Billionaire Baby Daddy - Page 178

I genuinely didn’t mean it in any type of sexual way and I would have been perfectly fine with staying above the covers. I hated seeing the pain in her eyes. Even if she said she was fine, I could tell she was hurting.

“No, I think it’s best if we stay in our own rooms tonight.” Roxanne smiled slightly.

“All right, but maybe we should leave the doors unlocked, just in case you need something. I’m a pretty light sleeper. I can come in and help out again if you need me to.”

“Okay. Thanks. I’m going to sleep now. I’m exhausted.”

Roxanne shut the door, and I saw the lights turn off under the door. She seemed distant and sad, not at all like her regular feisty self. Although I had only known her for a couple days, so maybe I really didn’t know what her regular self was like.

I climbed back into bed and pulled my laptop out to email Chase and Jordan. I gave them an update on what we had found out so far and told them that Roxanne and I were getting along great.

I lied and said that we hadn’t run into any problems yet. There was no reason to get them worried by telling them about Roxanne being strangled outside the club.

Chase had a tendency to want to handle things when he felt like he could help. I didn’t want him rushing back down to Miami just because of the incident that had just happened. Roxanne and I could handle things. I was confident we were on the right path.

***

I always had dreams where I fought people off. It was a danger of my profession and past in the military. On that night, I replayed the scene of Roxanne being strangled. I found myself there again and fighting with her attacker. Kicking him, punching him, and nothing would get him to let go of her throat.

In my dream, as it turned to a nightmare, Roxanne slumped down limply as I stood there unable to save her. The assailant and I were in the midst of an all-out battle as I had to fight to save my own life and couldn’t come to Roxanne’s rescue. It was a nightmare to me because I always tried to protect the people I was around. If someone actually was able to hurt one of my loved ones or partners, I felt like that was the ultimate defeat.

I felt th

e helplessness as it overwhelmed me, that feeling of not being able to save someone I loved. The feelings of losing Rose in Qatar flooded over me throughout my dream. It was like Roxanne was Rose and I had lost her. Rose had been my sweet girlfriend and I felt the pain like it was real again.

My body wanted to wake up from the nightmare and I felt myself struggling to come out of it, but I just couldn’t. The sadness of losing Rose, or Roxanne, was too much and I stayed in the dream in hopes of getting a different outcome. I wanted to wake up and have everything be all right. I wanted to wake up and learn that the reality wasn’t the truth and Rose was still alive.

“Jackson,” I heard a woman’s voice call.

I grabbed her and pulled her into my bed with me.
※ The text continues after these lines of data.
(** Spawns go round.  A spawn through a handle that has runtimes never panics, and as
    many spawns in a row as there are runtimes give one to each, as long as the counter
    does not wrap in between. *)
Theorem spawns_go_round h :
  handles h ≠ [] → (0 ≤ next h)%Z →
  (∀ p f, is_Some (spawn p h f)) ∧
  ((next h + Z.of_nat (length (handles h)) ≤ two64)%Z →
   turns (length (handles h)) h ≡ₚ seq 0 (length (handles h))).
Proof.
  intros Hne Hn. set (n := length (handles h)).
  assert (Hpos : 0 < n) by (unfold n; destruct (handles h); simpl; [done|lia]). split.
  - intros p f. unfold spawn. pose proof (select_range h Hne) as Hs. destruct (select h) as [i h']. simpl in Hs.
    destruct (lookup_lt_is_Some_2 (handles h) i Hs) as [r ->]. by eexists.
  - intros Hw.
    assert (Hlk : ∀ i, i < n → turns n h !! i = Some (Z.to_nat ((next h + Z.of_nat i) mod Z.of_nat n)))
      by (intros; by apply turns_lookup).
    assert (Hnd : NoDup (turns n h)).
    { apply NoDup_alt. intros i j x Hi Hj.
      assert (i < n ∧ j < n) as [Hin Hjn].
      { apply lookup_lt_Some in Hi, Hj. by rewrite turns_length in *. }
      rewrite Hlk in Hi, Hj by done. simplify_eq.
      apply Z2Nat.inj in Hi; [|apply Z.mod_pos_bound; lia..].
      apply Nat2Z.inj, (mod_shift_inj (next h) (Z.of_nat n)); [lia..|done]. }
    apply submseteq_length_Permutation.
    + apply NoDup_submseteq; [done|]. intros x [i Hi]%list_elem_of_lookup.
      pose proof (lookup_lt_Some _ _ _ Hi) as Hlt. rewrite turns_length in Hlt. rewrite Hlk in Hi by done.
      injection Hi as <-. apply elem_of_seq.
      pose proof (Z.mod_pos_bound (next h + Z.of_nat i) (Z.of_nat n) ltac:(lia)). lia.
    + by rewrite length_seq, turns_length.
Qed.
(* ===== verification/Utils.v ===== *)
(** * The string helpers of include/dracon/utils.h

    [from_hex], [unescape_url] and [split], which the router runs over every
    URL.  [unescape_url] is proved equivalent to a decoding relation, [split]
    to a reference definition by pieces. *)

From S2P Require Import Prelude.

(** The standard exceptions the sources throw, with their [what()]. *)
Inductive std_exception : Type :=
  | invalid_argument (what : bytes)
  | range_error (what : bytes)
  | runtime_error (what : bytes).

Global Instance std_exception_eq_dec : EqDecision std_exception.
Proof. solve_decision. Defined.

Definition what (e : std_exception) : bytes :=
  match e with
  | invalid_argument w | range_error w | runtime_error w => w
  end.

Local Open Scope Z_scope.

(** [uint8_t from_hex(char ch)] *)
Definition from_hex (ch : ascii) : outcome std_exception Z :=
  if (code "0" <=? code ch) && (code ch <=? code "9") then Ok (code ch - code "0")
  else if (code "a" <=? code ch) && (code ch <=? code "f") then Ok (10 + code ch - code "a")
  else if (code "A" <=? code ch) && (code ch <=? code "F") then Ok (10 + code ch - code "A")
  else Throw (invalid_argument (bs "Bad hex value")).

(** [std::string unescape_url(std::string_view in)]; the loop index is the
    position of the suffix the recursion is on. *)
Fixpoint unescape_url (s : bytes) : outcome std_exception bytes :=
  match s with
  | [] => Ok []
  | c :: rest =>
      if decide (c = "%"%char) then
        match rest with
        | a :: b :: rest' =>
            hi ← from_hex a;
            lo ← from_hex b;
            out ← unescape_url rest';
            Ok (chr (Z.lor (Z.shiftl hi 4) lo) :: out)
        | _ => Throw (invalid_argument (bs "Malformed URL"))
        end
      else if decide (c = "+"%char) then cons SP <$> unescape_url rest
      else cons c <$> unescape_url rest
  end.

(** [split(str, ch, count)].  The loop of the source runs at most once per
    character; [split_from_unfold] below shows that the fuel
    [S (length str - pos)] is never exhausted. *)
Fixpoint split_loop (fuel : nat) (str : bytes) (ch : ascii) (pos : nat) (count : Z)
    : list bytes :=
  let rest := if decide (pos < length str)%nat then [drop pos str] else [] in
  match fuel with
  | O => rest
  | S fuel' =>
      match find_from ch str pos with
      | Some next_pos =>
          if count =? 0 then rest
          else
            (if decide (pos = next_pos) then [] else [substr str pos (next_pos - pos)])
              ++ split_loop fuel' str ch (next_pos + 1) (u64 (count - 1))
      | None => rest
      end
  end.

Definition split_from (str : bytes) (ch : ascii) (pos : nat) (count : Z) : list bytes :=
  split_loop (S (length str - pos)) str ch pos count.

Definition split (str : bytes) (ch : ascii) (count : Z) : list bytes :=
  if decide (str = []) then [] else split_from str ch 0 count.

(** ** [unescape_url] decodes, and only decodes, well formed escapes *)

(** The value of a hexadecimal digit, from the digits' position. *)
Definition hex_digit (c : ascii) (v : Z) : Prop :=
  0 <= v < 16 /\
  (bs "0123456789abcdef" !! Z.to_nat v = Some c \/
   bs "0123456789ABCDEF" !! Z.to_nat v = Some c).

(** [encodes e s]: the text [e] is a percent encoding of [s]. *)
Inductive encodes : bytes -> bytes -> Prop :=
  | encodes_nil : encodes [] []
  | encodes_plus e s : encodes e s -> encodes ("+"%char :: e) (SP :: s)
  | encodes_escape a b hi lo e s :
      hex_digit a hi -> hex_digit b lo -> encodes e s ->
      encodes ("%"%char :: a :: b :: e) (chr (16 * hi + lo) :: s)
  | encodes_char c e s :
      c <> "%"%char -> c <> "+"%char -> encodes e s -> encodes (c :: e) (c :: s).

Lemma from_hex_digit c v : from_hex c = Ok v <-> hex_digit c v.
Proof.
  unfold hex_digit. split.
  - intros H. cut (0 <= v < 16 /\ (bs "0123456789abcdef" !! Z.to_nat v = Some c \/
      bs "0123456789ABCDEF" !! Z.to_nat v = Some c)); [done|].
    destruct c as [[] [] [] [] [] [] [] []]; vm_compute in H; try discriminate;
      injection H as <-; vm_compute; intuition congruence.
  - intros [Hv Hc].
    assert (exists n, v = Z.of_nat n /\ (n < 16)%nat) as (n & -> & Hn)
      by (exists (Z.to_nat v); lia).
    rewrite Nat2Z.id in Hc. clear Hv.
    do 16 (destruct n as [|n]; [destruct Hc as [[= <-]|[= <-]]; reflexivity|]). lia.
Qed.

Lemma hex_digit_range c v : hex_digit c v -> 0 <= v < 16.
Proof. by intros [? _]. Qed.

Lemma hex_pair hi lo :
  0 <= hi < 16 -> 0 <= lo < 16 -> Z.lor (Z.shiftl hi 4) lo = 16 * hi + lo.
Proof. intros. rewrite lor_shiftl_add by lia. lia. Qed.

Lemma unescape_encodes e : forall s, unescape_url e = Ok s -> encodes e s.
Proof.
  induction e as [e IH] using (induction_ltof1 _ (@length _)); unfold ltof in IH.
  destruct e as [|c e]; intros s; cbn [unescape_url]; [intros [= <-]; constructor|].
  case_decide as Hc; [subst c|case_decide as Hp; [subst c|]].
  - destruct e as [|a [|b e]]; [done..|].
    destruct (from_hex a) as [hi| |] eqn:Ha; try done.
    destruct (from_hex b) as [lo| |] eqn:Hb; try done. simpl.
    destruct (unescape_url e) as [out| |] eqn:He; try done. intros [= <-].
    apply from_hex_digit in Ha, Hb.
    rewrite hex_pair by eauto using hex_digit_range.
    constructor; [done..|]. apply IH; [simpl; lia|done].
  - destruct (unescape_url e) as [out| |] eqn:He; try done. intros [= <-].
    constructor. apply IH; [simpl; lia|done].
  - destruct (unescape_url e) as [out| |] eqn:He; try done. intros [= <-].
    constructor; [done..|]. apply IH; [simpl; lia|done].
Qed.

Lemma encodes_unescape e s : encodes e s -> unescape_url e = Ok s.
Proof.
  induction 1 as [|e s _ IH|a b hi lo e s Ha Hb _ IH|c e s H1 H2 _ IH].
  - done.
  - cbn -[decide]. rewrite decide_False by done. rewrite decide_True by done. by rewrite IH.
  - cbn [unescape_url]. rewrite decide_True by done.
    rewrite <- hex_pair by eauto using hex_digit_range.
    apply from_hex_digit in Ha, Hb. by rewrite Ha, Hb; simpl; rewrite IH.
  - cbn [unescape_url]. rewrite !decide_False by done. by rewrite IH.
Qed.

(** unescape_url accepts exactly the percent encodings and gives what they encode:
    '+' is a blank, %XX is the byte, anything malformed throws. *)
Theorem unescape_url_correct (e s : bytes) : unescape_url e = Ok s <-> encodes e s.
Proof. split; [apply unescape_encodes|apply encodes_unescape]. Qed.

(** ** [split] *)

(** The pieces of a string cut at its first [n] separators, empty ones
    included: the reference [split] is compared with. *)
Fixpoint pieces (n : nat) (ch : ascii) (s : bytes) : list bytes :=
  match n with
  | O => [s]
  | S n' =>
      match find_char ch s with
      | None => [s]
      | Some k => take k s :: pieces n' ch (drop (S k) s)
      end
  end.

Abbreviation nonempty := (filter (fun p : bytes => p <> [])).

Lemma nonempty_one (s : bytes) : nonempty [s] = if decide (s = []) then [] else [s].
Proof. by destruct s. Qed.

Lemma split_loop_pieces fuel str ch pos n :
  (length str - pos < fuel)%nat -> Z.of_nat n < 2 ^ 64 ->
  split_loop fuel str ch pos (Z.of_nat n) = nonempty (pieces n ch (drop pos str)).
Proof.
  revert pos n. induction fuel as [|fuel IH]; intros pos n Hf Hn; [lia|].
  assert (Hrest : (if decide (pos < length str)%nat then [drop pos str] else [])
                  = nonempty [drop pos str]).
  { rewrite nonempty_one. repeat case_decide; try done.
    - assert (length (drop pos str) = 0%nat) by (by replace (drop pos str) with (@nil ascii)).
      rewrite length_drop in *. lia.
    - by rewrite drop_ge in * by lia. }
  cbn [split_loop]. unfold find_from.
  destruct (find_char ch (drop pos str)) as [k|] eqn:Hk; cbn [fmap option_fmap option_map].
  2:{ destruct n; simpl; by rewrite ?Hk, Hrest. }
  destruct n as [|n]; [by rewrite Hrest|].
  destruct (find_char_Some _ _ _ Hk) as (_ & _ & Hlen). rewrite length_drop in Hlen.
  destruct (Z.eqb_spec (Z.of_nat (S n)) 0); [lia|].
  replace (u64 (Z.of_nat (S n) - 1)) with (Z.of_nat n) by (rewrite u64_small by lia; lia).
  cbn [pieces]. rewrite Hk, IH by lia.
  rewrite drop_drop. replace (pos + S k)%nat with (pos + k + 1)%nat by lia.
  unfold substr. replace (pos + k - pos)%nat with k by lia.
  rewrite filter_cons. destruct k as [|k].
  - rewrite decide_True by lia. simpl. done.
  - rewrite decide_False by lia. rewrite decide_True; [done|].
    destruct (drop pos str) eqn:E; [|done]. apply (f_equal length) in E.
    rewrite length_drop in E. simpl in E. lia.
Qed.

Lemma split_from_unfold str ch pos count :
  0 <= count < 2 ^ 64 ->
  split_from str ch pos count =
    let rest := if decide (pos < length str)%nat then [drop pos str] else [] in
    match find_from ch str pos with
    | Some next_pos =>
        if count =? 0 then rest
        else (if decide (pos = next_pos) then [] else [substr str pos (next_pos - pos)])
               ++ split_from str ch (next_pos + 1) (u64 (count - 1))
    | None => rest
    end.
Proof.
  intros Hc. unfold split_from at 1. cbn [split_loop].
  destruct (find_from ch str pos) as [np|] eqn:E; [|done].
  destruct (Z.eqb_spec count 0); [done|]. cbn zeta. f_equal.
  apply find_from_Some in E as (Hnp & _ & _). unfold split_from.
  rewrite u64_small by lia. replace (count - 1) with (Z.of_nat (Z.to_nat (count - 1))) by lia.
  by rewrite !split_loop_pieces by lia.
Qed.

Lemma pieces_ge n m ch s :
  (length s <= n)%nat -> (length s <= m)%nat -> pieces n ch s = pieces m ch s.
Proof.
  revert m s. induction n as [|n IH]; intros [|m] s Hn Hm; simpl; try done.
  - assert (s = []) as -> by (apply length_zero_iff_nil; lia). done.
  - assert (s = []) as -> by (apply length_zero_iff_nil; lia). done.
  - destruct (find_char ch s) as [k|] eqn:E; [|done].
    apply find_char_Some in E as (_ & _ & ?). f_equal.
    apply IH; rewrite length_drop; lia.
Qed.

Lemma pieces_empty n ch : pieces n ch [] = [[]].
Proof. by destruct n. Qed.

Lemma split_pieces str ch n :
  Z.of_nat n < 2 ^ 64 -> split str ch (Z.of_nat n) = nonempty (pieces n ch str).
Proof.
  intros Hn. unfold split. case_decide as He.
  - subst. by rewrite pieces_empty.
  - unfold split_from. by rewrite split_loop_pieces by lia.
Qed.

Lemma split_npos str ch :
  len str < npos -> split str ch npos = nonempty (pieces (length str) ch str).
Proof.
  intros Hl. unfold npos in *.
  replace (2 ^ 64 - 1) with (Z.of_nat (Z.to_nat (2 ^ 64 - 1))) by lia.
  rewrite split_pieces by lia. f_equal. apply pieces_ge; lia.
Qed.

Fixpoint join (ch : ascii) (ps : list bytes) : bytes :=
  match ps with
  | [] => []
  | [p] => p
  | p :: ps' => p ++ ch :: join ch ps'
  end.

Lemma join_cons ch p ps : ps <> [] -> join ch (p :: ps) = p ++ ch :: join ch ps.
Proof. by destruct ps. Qed.

Lemma pieces_nonnil n ch s : pieces n ch s <> [].
Proof. destruct n; simpl; [done|]. by destruct (find_char ch s). Qed.

Lemma join_pieces n ch s : join ch (pieces n ch s) = s.
Proof.
  revert s. induction n as [|n IH]; intros s; [done|]. cbn [pieces].
  destruct (find_char ch s) as [k|] eqn:E; [|done].
  rewrite join_cons by apply pieces_nonnil. rewrite IH. symmetry. by apply find_char_spec.
Qed.

Lemma length_pieces n ch s : (length (pieces n ch s) <= S n)%nat.
Proof.
  revert s. induction n as [|n IH]; intros s; [simpl; lia|]. cbn [pieces].
  destruct (find_char ch s); simpl; [specialize (IH (drop (S n0) s)); lia|lia].
Qed.

(** Every piece but the last is free of the separator, and so is the last one
    unless the count ran out. *)
Lemma pieces_no_sep n ch s i p :
  pieces n ch s !! i = Some p -> (i < n)%nat -> ch ∉ p.
Proof.
  revert s i. induction n as [|n IH]; intros s i Hp Hi; [lia|]. cbn [pieces] in Hp.
  destruct (find_char ch s) as [k|] eqn:E.
  - destruct i as [|i]; simpl in Hp.
    + injection Hp as <-. by apply find_char_Some in E as (_ & ? & _).
    + eapply IH; [done|lia].
  - destruct i as [|i]; simpl in Hp; [|done]. injection Hp as <-. by apply find_char_None.
Qed.

(** split gives the non-empty pieces between the first count separators, and the
    rest as one piece. *)
Theorem split_correct (str : bytes) (ch : ascii) (n : nat) :
  Z.of_nat n < 2 ^ 64 ->
  exists ps,
    split str ch (Z.of_nat n) = nonempty ps /\
    join ch ps = str /\
    (length ps <= S n)%nat /\
    (forall i p, ps !! i = Some p -> (i < n)%nat -> ch ∉ p).
Proof.
  intros Hn. exists (pieces n ch str). split_and!.
  - by apply split_pieces.
  - apply join_pieces.
  - apply length_pieces.
  - intros i p. apply pieces_no_sep.
Qed.

Lemma split_correct_witness :
  Z.of_nat 1 < 2 ^ 64 /\
  exists ps,
    split (bs "k=v=w") "=" (Z.of_nat 1) = nonempty ps /\
    join "=" ps = bs "k=v=w" /\
    (length ps <= 2)%nat /\
    (forall i p, ps !! i = Some p -> (i < 1)%nat -> "="%char ∉ p).
Proof. split; [lia|]. apply (split_correct (bs "k=v=w") "=" 1). lia. Defined.

Lemma pieces_join n ch ps :
  ps <> [] -> Forall (fun p => ch ∉ p) ps -> (length ps <= S n)%nat ->
  pieces n ch (join ch ps) = ps.
Proof.
  intros Hne Hall. revert n. induction Hall as [|p ps Hp Hall IH]; intros n Hn; [done|].
  destruct ps as [|q ps].
  - destruct n; simpl; [done|]. rewrite (proj2 (find_char_None ch p)); done.
  - destruct n as [|n]; [simpl in Hn; lia|].
    rewrite join_cons by done. cbn [pieces]. rewrite find_char_first by done.
    rewrite take_app_length. f_equal.
    replace (S (length p)) with (length p + 1)%nat by lia.
    rewrite <- drop_drop, drop_app_length. cbn [drop]. apply IH; simpl in *; [done|lia].
Qed.

Lemma length_join ch ps : Forall (fun p => p <> []) ps -> (length ps <= length (join ch ps))%nat.
Proof.
  induction 1 as [|p ps Hp Hall IH]; [done|]. destruct ps as [|q ps].
  - destruct p; simpl; [done|lia].
  - rewrite join_cons by done. rewrite length_app. simpl in *. destruct p; simpl; [done|lia].
Qed.

Lemma split_of_join (ch : ascii) (ps : list bytes) :
  Forall (fun p => p <> [] /\ ch ∉ p) ps -> len (join ch ps) < npos ->
  split (join ch ps) ch npos = ps.
Proof.
  intros Hall Hlen. rewrite Forall_and in Hall. destruct Hall as [Hne Hsep].
  rewrite split_npos by done. destruct ps as [|p ps]; [done|].
  rewrite pieces_join; [|done|done|].
  - by apply filter_all.
  - pose proof (length_join ch _ Hne). lia.
Qed.

Theorem split_join (ch : ascii) (ps : list bytes) :
  Forall (fun p => p <> [] /\ ch ∉ p) ps -> len (join ch ps) < npos ->
  split (join ch ps) ch npos = ps.
Proof. apply split_of_join. Qed.

Lemma split_join_witness :
  Forall (fun p => p <> [] /\ "/"%char ∉ p) [bs "api"; bs "v1"] /\
  split (bs "api/v1") "/" npos = [bs "api"; bs "v1"].
Proof.
  assert (H : Forall (fun p => p <> [] /\ "/"%char ∉ p) [bs "api"; bs "v1"])
    by by_compute.
  split; [exact H|]. apply (split_join "/" [bs "api"; bs "v1"] H). vm_compute. done.
Defined.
In a daze between a dream and sleep, I grabbed the woman I thought was Rose and held onto her tightly. Her skin felt so good next to mine, I had missed it for so long.

“Oh, Rose, I’m so glad you’re safe. I’ve missed you so much,” I said.

“Jackson, its Roxanne. Are you all right?”

I started to wake up and released my grip on Roxanne. It wasn’t Rose who I had been holding. As much as I wished she was still alive, it wasn’t her.

“I’m sorry. I was dreaming,” I said as I sat up in bed.

“Who’s Rose?” Roxanne asked as she sat next to me.

I didn’t really want to go into all the details with her. It wasn’t like we were friends or anything. She was just someone who was working with me on a case. She didn’t need to know all the details about my life and my past.

“Just a woman I once loved,” I said as I got up and went to the bathroom.

“I’m sorry. Is she dead?”

I pretended not to hear her as I used the bathroom and grabbed a drink out of the fridge. I really wasn’t in the mood to explain my entire past. I just wanted to go back to sleep. My past wasn’t something I shared with people. It was mine and it wasn’t public knowledge, there was no need for Roxanne to know about Rose.

On the other hand, I felt bad for what Roxanne had gone through and I didn’t want her to think I was being a jerk. I decided to tell her a little bit.

“She was just someone I once knew. I loved her and she died. Are you going to stay here all night or are you going back to your bed?”

“You don’t need to be an ass about it,” Roxanne said as she stormed off back to her room.

If there was one thing I was good at, it was getting a woman to leave me alone. Intimacy and feelings just weren’t in my DNA, and I was much better at being alone than I was at being around other people. Roxanne would just have to learn that I wasn’t the kind of touchy feely guy she thought I was. Even when I was trying to be nice, it often came off has jerky to the women in my life.

Roxanne slammed the door between our rooms, and instantly I felt the pang of guilt as it came over me. I didn’t purposely mean to be an ass. It’s just the only other way I had of dealing with women sometimes. I knew if I was a jerk, they would leave me alone. And I deserved to be alone for what happened with Rose in Qatar.